JS Open Serialization Scheme


Wynn Tee
  
11 Feb 2021

Note: This page documents the specification of JOSS. The reference implementation is hosted on GitHub.

Table of Contents



1. Introduction

JavaScript can be run not only in browsers, but also on servers through the use of JavaScript runtime environments, such as Deno and Node.js.

The de facto serialization format for exchanging data between browsers and servers is JavaScript Object Notation (JSON). However, browsers and servers that exchange data in JSON format are limited to the few data structures native to JSON, even when they can both run JavaScript.

This page documents the specification for a serialization format called the JS Open Serialization Scheme (JOSS). The format supports almost all data types and data structures intrinsic to JavaScript. The format also supports some often overlooked features of JavaScript, such as primitive wrapper objects, circular references, sparse arrays, and negative zeros.

2. Serialization

The serialization of a JavaScript data item begins with a single byte, called a marker byte. In some cases, the marker byte is standalone. In general, it is concatenated with a sequence of bytes to complete the serialization.

2.1. Standalone

The marker bytes with values 0–31 are listed in the following table. The most significant bit is assigned the bit number 0.

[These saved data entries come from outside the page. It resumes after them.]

Lemma drain_step_inv n d op d' :
  drain_inv n d -> n < max_u64 -> dop_wf op -> drain_exec d op = Some d' -> drain_inv (n + 1) d'.
Proof.
  intros HV Hn Hwf.
  assert (forall x, drain_inv n x -> drain_inv (n + 1) x) as Hup.
  { intros x [HI HP HD]. constructor; [|done|done]. eapply inv_mono; [done|lia]. }
  destruct op; cbn [drain_exec dop_wf] in *.
  - intros E. apply bind_Some in E as (e & E & [= <-]). destruct HV as [HI HP HD].
    constructor; simpl; [by eapply step_inv|by eapply path_step|]. by eapply rest_engine, leg_step_kept.
  - destruct (se_heap _ !! target); [|done]. simpl. case_match; [done|]. intros E.
    apply fmap_Some in E as ([res x] & E & ->). by eapply Hup, admit_inv.
  - intros E. by eapply Hup, thread_inv.
  - destruct (handleDrainControlFrame d carrier wire) as [[[err|] d1]|] eqn:E; [| |done]; intros [= <-]; apply Hup;
      [apply failure_drain_inv|]; by eapply receive_inv.
  - intros [= <-]. apply Hup. destruct HV as [HI HP [A B C]]. constructor; [done|done|]. constructor; [|done|done].
    intros o op Ho. by destruct (A _ _ Ho).
Qed.

Lemma new_drain_inv cfg : drain_inv 0 (NewDrainEngine cfg).
Proof.
  constructor; [apply NewStreamEngine_inv|apply path_new|]. constructor; simpl; try done.
  by intros m w ?%not_elem_of_nil.
Qed.

Lemma drain_run_inv ops n d d' :
  drain_inv n d -> Forall dop_wf ops -> n + Z.of_nat (length ops) <= max_u64 -> drain_run ops d = Some d' ->
  drain_inv (n + Z.of_nat (length ops)) d'.
Proof.
  revert n d. induction ops as [|op ops IH]; intros n d HV Hwf Hn; simpl in *.
  - intros [= <-]. by rewrite Z.add_0_r.
  - apply Forall_cons in Hwf as [H1 H2]. intros E. apply bind_Some in E as (d1 & Hop & E).
    replace (n + Z.of_nat (S (length ops))) with (n + 1 + Z.of_nat (length ops)) by lia.
    apply (IH _ d1); [eapply drain_step_inv; [done|lia|done..]|done|lia|done].
Qed.

(** ** What a goroutine may do in one step *)

(** The changes of the engine that drains make. *)
Inductive eng_effect (e : StreamEngine) : StreamEngine -> Prop :=
| ef_none : eng_effect e e
| ef_flag p b : eng_effect e (upd_leg p (fun l => l <| sl_draining := b |>) e)
| ef_fail p err : eng_effect e (handleLegFailure e p err)
| ef_retire p id : eng_effect e (e <| se_legs ::= delete id |> <| se_retiring ::= <[id := p]> |>)
| ef_close p l : eng_effect e (retire_close p l e).
#[local] Hint Constructors eng_effect : core.

(** The operation moves, without an answer from the peer. *)
Definition op_runs (op op' : streamDrainOperation) : Prop :=
  op_moves op op' /\ do_commitAck op' = do_commitAck op /\
  do_commitRequested op' = do_commitRequested op.

Record step_effect (d : drain_engine) (o : optr) (op : streamDrainOperation) (d' : drain_engine) : Prop := {
  se_log : exists log, dn_sent d' = dn_sent d ++ log;
  se_ops : exists op', dn_ops d' = <[o := op']> (dn_ops d) /\ op_runs op op';
  se_eng : eng_effect (dn_engine d) (dn_engine d')
}.

Lemma op_runs_refl op : op_runs op op.
Proof. done. Qed.

Section Effects.
  Context (d : drain_engine) (o : optr) (op : streamDrainOperation) (Ho : dn_ops d !! o = Some op).

Lemma effect_same d' :
  dn_ops d' = dn_ops d -> dn_sent d' = dn_sent d -> eng_effect (dn_engine d) (dn_engine d') ->
  step_effect d o op d'.
Proof using All.
  intros E1 E2 E3. constructor; [exists []; by rewrite app_nil_r| |done].
  exists op. rewrite E1, insert_id by done. by split.
Qed.

Lemma effect_upd f pc : op_runs op (f op) -> step_effect d o op (goto o pc (upd_op o f d)).
Proof using All.
  intros H. rewrite (upd_op_insert _ _ _ _ Ho). constructor; [exists []; simpl; by rewrite app_nil_r| |constructor].
  by exists (f op).
Qed.

Lemma effect_send l kind now out res d1 d' :
  sendDrainMessage d op l kind now out = (res, d1) -> dn_ops d' = dn_ops d1 -> dn_sent d' = dn_sent d1 ->
  eng_effect (dn_engine d1) (dn_engine d') -> step_effect d o op d'.
Proof using All.
  intros (log & -> & _)%sendDrainMessage_log E1 E2 E3. constructor; [by exists log| |done].
  exists op. rewrite E1. simpl. rewrite insert_id by done. by split.
Qed.

Lemma effect_retire p l ok d1 pc :
  retireDrainedLeg d p l = Some (ok, d1) -> step_effect d o op (goto o pc d1).
Proof using All.
  unfold retireDrainedLeg. intros E.
  destruct (negb _); [|destruct (bool_decide _); [done|]]; injection E as <- <-; apply effect_same; try done; constructor.
Qed.

Lemma effect_end p l err restore d1 pc :
  drain_end d o p l err restore = Some d1 -> step_effect d o op (goto o pc d1).
Proof using All.
  unfold drain_end. destruct (_ && bool_decide (sl_dispatch l <> [])); [done|].
  set (d0 := if restore && _ && _ then upd_target p _ d else d).
  assert (dn_ops d0 = dn_ops d /\ dn_sent d0 = dn_sent d /\ eng_effect (dn_engine d) (dn_engine d0)) as (X1 & X2 & X3).
  { unfold d0. destruct (restore && _ && _); split_and!; try done; constructor. }
  clearbody d0. rewrite (upd_op_insert d0 o op) by (by rewrite X1).
  intros [= <-]. constructor.
  - exists []. rewrite app_nil_r. by destruct (bool_decide _).
  - eexists. split; [by destruct (bool_decide _); simpl; rewrite X1|]. done.
  - by destruct (bool_decide _).
Qed.
End Effects.

Lemma ReplaceLeg_effect e id err : eng_effect e (ReplaceLeg e id err).2.
Proof. unfold ReplaceLeg. destruct (getLeg e id); simpl; constructor. Qed.

Lemma thread_effect d o now out ev d' :
  thread_step d o now out ev = Some d' -> exists op, dn_ops d !! o = Some op /\ step_effect d o op d'.
Proof.
  unfold thread_step. destruct (dn_ops d !! o) as [op|] eqn:Ho; [|done]. simpl.
  destruct (dn_pcs d !! o) as [pc|]; [|done]. simpl.
  destruct (se_heap (dn_engine d) !! do_target op) as [l|]; [|done]. simpl. intros E. exists op. split; [done|].
  assert (forall pc', step_effect d o op (goto o pc' d)) as HN by (intros; by apply effect_same).
  revert E. destruct pc;
    try (destruct (sendDrainMessage _ _ _ _ _ _) as [res d1] eqn:Hs; intros [= <-];
         eapply effect_send; [done|exact Hs|by destruct res..| |]; destruct res; done);
    try (intros [= <-]; apply HN).
  - unfold complete_begin. destruct (_ && _); [|intros [= <-]; apply HN].
    destruct (retireDrainedLeg _ _ _) as [[ok d1]|] eqn:Hr; [|done]. intros [= <-]. by eapply effect_retire.
  - intros [= <-]. unfold initiator_ready. cbv zeta. destruct (bool_decide _ && _); [by apply effect_upd|apply HN].
  - intros [= <-]. case_bool_decide; [by apply effect_upd|apply HN].
  - intros [= <-]. unfold initiator_commit. repeat (case_match; try apply HN). by apply effect_upd.
  - intros E. apply bind_Some in E as (pc' & E & [= <-]). apply HN.
  - intros [= <-]. unfold responder_ready. cbv zeta. destruct (drainReady _ _ _); [by apply effect_upd|apply HN].
  - unfold responder_retire. destruct (_ && _ && _); [|intros [= <-]; apply HN].
    destruct (retireDrainedLeg _ _ _) as [[ok d1]|] eqn:Hr; [|done]. intros [= <-]. by eapply effect_retire.
  - intros E. apply bind_Some in E as (pc' & E & [= <-]). apply HN.
  - destruct (sendDrainMessage _ _ _ _ _ _) as [res d1] eqn:Hs. intros [= <-].
    eapply effect_send; [done|exact Hs|by destruct res..|]. destruct res; simpl; constructor.
  - unfold abort_end. destruct (committed op); [intros [= <-]; apply HN|].
    intros E. apply bind_Some in E as (d1 & E & [= <-]). by eapply effect_end.
  - intros [= <-]. apply effect_same; try done. apply ReplaceLeg_effect.
  - intros [= <-]. apply effect_same; try done. simpl. constructor.
  - intros [= <-]. by eapply (effect_end _ _ _ Ho (do_target op) l err false).
Qed.

(** Receiving changes the engine at most in a drain flag. *)
Lemma receive_effect d carrier wire res d' :
  handleDrainControlFrame d carrier wire = Some (res, d') -> eng_effect (dn_engine d) (dn_engine d').
Proof.
  unfold handleDrainControlFrame. destruct (drain_decode _ _ _) as [m|]; [|intros [= _ <-]; constructor].
  destruct (bool_decide _); [intros [= _ <-]; constructor|]. destruct (bool_decide (dr_Kind m = StreamDrainIntent)).
  - destruct (let! p := _ in _) as [[p l]|]; [|intros [= _ <-]; constructor].
    destruct (negb _ || _); [intros [= _ <-]; constructor|]. intros E. apply bind_Some in E as (d1 & E & [= _ <-]).
    unfold acceptDrainIntent in E. repeat (case_match; try done); injection E as <-; constructor.
  - intros [= E]. destruct (accept_response_cases _ _ _ _ E) as [->|(o & op & op' & _ & _ & _ & _ & ->)]; constructor.
Qed.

Table 1. Standalone marker bytes and others.
BitValueInterpretation
0–20Multipurpose
3–70null
1undefined
2true as a Boolean value
3true as a Boolean object
4false as a Boolean value
5false as a Boolean object
6Infinity as a Number value
7Infinity as a Number object
8-Infinity as a Number value
9-Infinity as a Number object
10NaN as a Number value
11NaN as a Number object
12Hole in an Array
13Unsupported data
14Marker byte for Date
15Marker byte for RegExp
16–28Reserved for future extensions
29Marker byte for object reference
30Marker byte for custom object
31Reserved for future extensions

The values 0–13 are for standalone marker bytes. The other values are either for marker bytes acting as semantic tags or reserved for future extensions.

2.2. Numbers

The Number type is used to represent numbers stored in double-precision format. It is serialized by concatenating

  1. The marker byte.
  2. The payload.

The marker byte is defined in the following table. The most significant bit is assigned the bit number 0.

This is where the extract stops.